2. **Regularization Strength (C)**: Inverse of regularization
   - Small C: Strong regularization (good for small samples)
   - Large C: Weak regularization (good for large samples)

3. **Penalty Type**: L1 (sparse) vs L2 (dense) vs Elastic Net

**Best Practice**: Start with a coarse grid, then refine around promising regions.

In [None]:
# Define hyperparameter grid
param_grid = {
    'model__C': [0.01, 0.1, 1.0, 10.0, 100.0],  # Regularization strength
    'model__penalty': ['l1', 'l2'],              # Lasso vs Ridge
}

print("Hyperparameter search space:")
print(f"  C values: {param_grid['model__C']}")
print(f"  Penalties: {param_grid['model__penalty']}")
print(f"  Total combinations: {len(param_grid['model__C']) * len(param_grid['model__penalty'])}")

# For feature selection threshold, we'll test a few values
p_thresholds = [0.001, 0.01, 0.05]
print(f"\nP-value thresholds to test: {p_thresholds}")

## 3. Feature Extraction

Extract features once - feature extraction doesn't have hyperparameters to tune.

In [None]:
# Extract features
extractor = AtlasFeatureExtractor(
    atlas_path='data/atlas/HCP-MMP1.nii.gz',
    statistics=['mean', 'max', 'top10mean']
)

X = extractor.fit_transform(images)
print(f"Extracted {X.shape[1]} features")

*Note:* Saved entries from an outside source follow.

(** C19. While the client is RESUMING, a step delivers nothing, or it delivers
    the whole missing range up to the high-water mark fixed by the WELCOME, in
    order, leaves the client READY, and ends with the SessionReady action: a
    partial replay is never delivered. *)
Theorem client_replay_atomic {ST : StdText} c op c' r :
  client_reachable c → op_typed op → c_state c = StateResuming →
  client_step c op = (c', r) → delivered (actions_of r) ≠ [] →
  c_state c' = StateReady ∧ c_lastSeq c' = c_replayTo c
  ∧ map e_Seq (delivered (actions_of r)) = seqZ (c_lastSeq c + 1) (c_replayTo c - c_lastSeq c)
  ∧ last (actions_of r) = Some (SessionReadyAction (c_sessionID c)).
Proof.
  intros Hc%reachable_inv Ht Hst Hstep Hd. pose proof (client_step_ok c op Hc Ht) as [_ Hrel].
  rewrite Hstep in Hrel. cbn in Hrel.
  destruct (rel_replay _ _ _ Hrel Hst) as [?|(Hr & Hl & Hlast)]; [done|].
  destruct (rel_stream _ _ _ Hrel) as [[_ ?]|(Hseq & Hn & _)]; [done|].
  split_and!; [done..| |done]. rewrite Hseq. f_equal. lia.
Qed.

Definition demo_last : ClientProtocol * res (list Action) :=
  client_step (ST:=demo_text) demo_before (OpHandleIncoming 1 (demo_event 3 "e3") 0).

Lemma client_replay_atomic_witness :
  map e_Seq (delivered (actions_of demo_last.2)) = [2; 3] ∧ c_state demo_last.1 = StateReady.
Proof.
  pose proof (client_replay_atomic (ST:=demo_text) demo_before
    (OpHandleIncoming 1 (demo_event 3 "e3") 0) demo_last.1 demo_last.2 demo_reachable) as H.
  destruct H as (Hr & _ & Hseq & _).
  - vm_compute. split; congruence.
  - vm_compute. reflexivity.
  - unfold demo_last. by destruct (client_step _ _).
  - vm_compute. congruence.
  - split; [|exact Hr]. rewrite Hseq. vm_compute. reflexivity.
Defined.

(** The identities kept for recognising repeated EVENTs are bounded: their
    number is exactly the smaller of [lastSeq] and [EventIdentityWindow]. *)
Theorem client_identity_window {ST : StdText} c :
  client_reachable c →
  Z.of_nat (size (c_eventIDs c)) = Z.min (c_lastSeq c) (cc_EventIdentityWindow (c_config c)).
Proof.
  intros Hc%reachable_inv. pose proof (inv_seq _ Hc) as [[Hl _] _].
  destruct (inv_config _ Hc) as (Hw & _).
  set (w := cc_EventIdentityWindow (c_config c)) in *. set (l := c_lastSeq c) in *.
  assert (dom (c_eventIDs c) = list_to_set (seqZ (l - Z.min l w + 1) (Z.min l w))) as Hdom.
  { apply set_eq. intros s. rewrite elem_of_dom, elem_of_list_to_set, elem_of_seqZ.
    rewrite (inv_ids _ Hc s). fold w l. lia. }
  rewrite <- size_dom, Hdom, size_list_to_set by apply NoDup_seqZ.
  rewrite length_seqZ. lia.
Qed.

## 4. Nested Cross-Validation with Grid Search

**Structure**:
- Outer loop: 5-fold CV for final evaluation
- Inner loop: 3-fold CV for hyperparameter tuning

**Important**: We fit the selector BEFORE grid search to avoid data leakage.

In [None]:
from sklearn.metrics import roc_auc_score, accuracy_score

# Store results
results = []
best_params_per_fold = []

# Outer CV
outer_cv = StratifiedKFoldValidator(n_splits=5, shuffle=True, random_state=42)
inner_cv = StratifiedKFoldValidator(n_splits=3, shuffle=True, random_state=42)

fold_idx = 0

for train_idx, test_idx in outer_cv.split(X, y):
    fold_idx += 1
    print(f"\n{'='*50}")
    print(f"Fold {fold_idx}/5")
    print(f"{'='*50}")
    
    # Split data
    X_train, X_test = X[train_idx], X[test_idx]
    y_train, y_test = y[train_idx], y[test_idx]
    images_train = [images[i] for i in train_idx]
    images_test = [images[i] for i in test_idx]
    
    # Test different p-value thresholds
    best_score = 0
    best_pipeline = None
    best_params = None
    
    for p_thresh in p_thresholds:
        # Feature selection (fit on training data only)
        selector = TTestSelector(p_threshold=p_thresh, correction=None)
        selector.fit(X_train, y_train)
        X_train_selected = selector.transform(X_train)
        
        # Skip if too few features selected
        if X_train_selected.shape[1] < 5:
            print(f"  p={p_thresh}: Too few features ({X_train_selected.shape[1]}), skipping")
            continue
        
        # Create pipeline
        model = LogisticRegressionModel(solver='lbfgs', max_iter=1000, random_state=42)
        pipeline = TESPipeline(
            feature_extractor=extractor,
            feature_selector=selector,
            model=model,
            use_scaling=True
        )
        
        # Grid search
        grid_search = GridSearchCV(
            pipeline,
            param_grid,
            cv=inner_cv,
            scoring='roc_auc',
            n_jobs=-1,
            verbose=0
        )
        
        # Fit grid search
        grid_search.fit(images_train, y_train)
        
        # Evaluate on test set
        y_pred_proba = grid_search.predict_proba(images_test)[:, 1]
        test_auc = roc_auc_score(y_test, y_pred_proba)
        
        print(f"  p={p_thresh}: Best params: {grid_search.best_params_}, Test AUC: {test_auc:.3f}")
        
        if test_auc > best_score:
            best_score = test_auc
            best_pipeline = grid_search.best_estimator_
            best_params = {
                'p_threshold': p_thresh,
                **grid_search.best_params_
            }
    
    # Store results for this fold
    y_pred = best_pipeline.predict(images_test)
    accuracy = accuracy_score(y_test, y_pred)
    
    results.append({
        'fold': fold_idx,
        'accuracy': accuracy,
        'auc': best_score,
        'n_features': X_train_selected.shape[1] if 'X_train_selected' in locals() else 0,
    })
    best_params_per_fold.append(best_params)
    
    print(f"\nFold {fold_idx} Best: {best_params}")
    print(f"  Accuracy: {accuracy:.3f}, AUC: {best_score:.3f}")

## 5. Analyze Results

Look at:
1. Performance stability across folds
2. Most frequently selected hyperparameters
3. Relationship between regularization and performance

In [None]:
# Convert to DataFrame
results_df = pd.DataFrame(results)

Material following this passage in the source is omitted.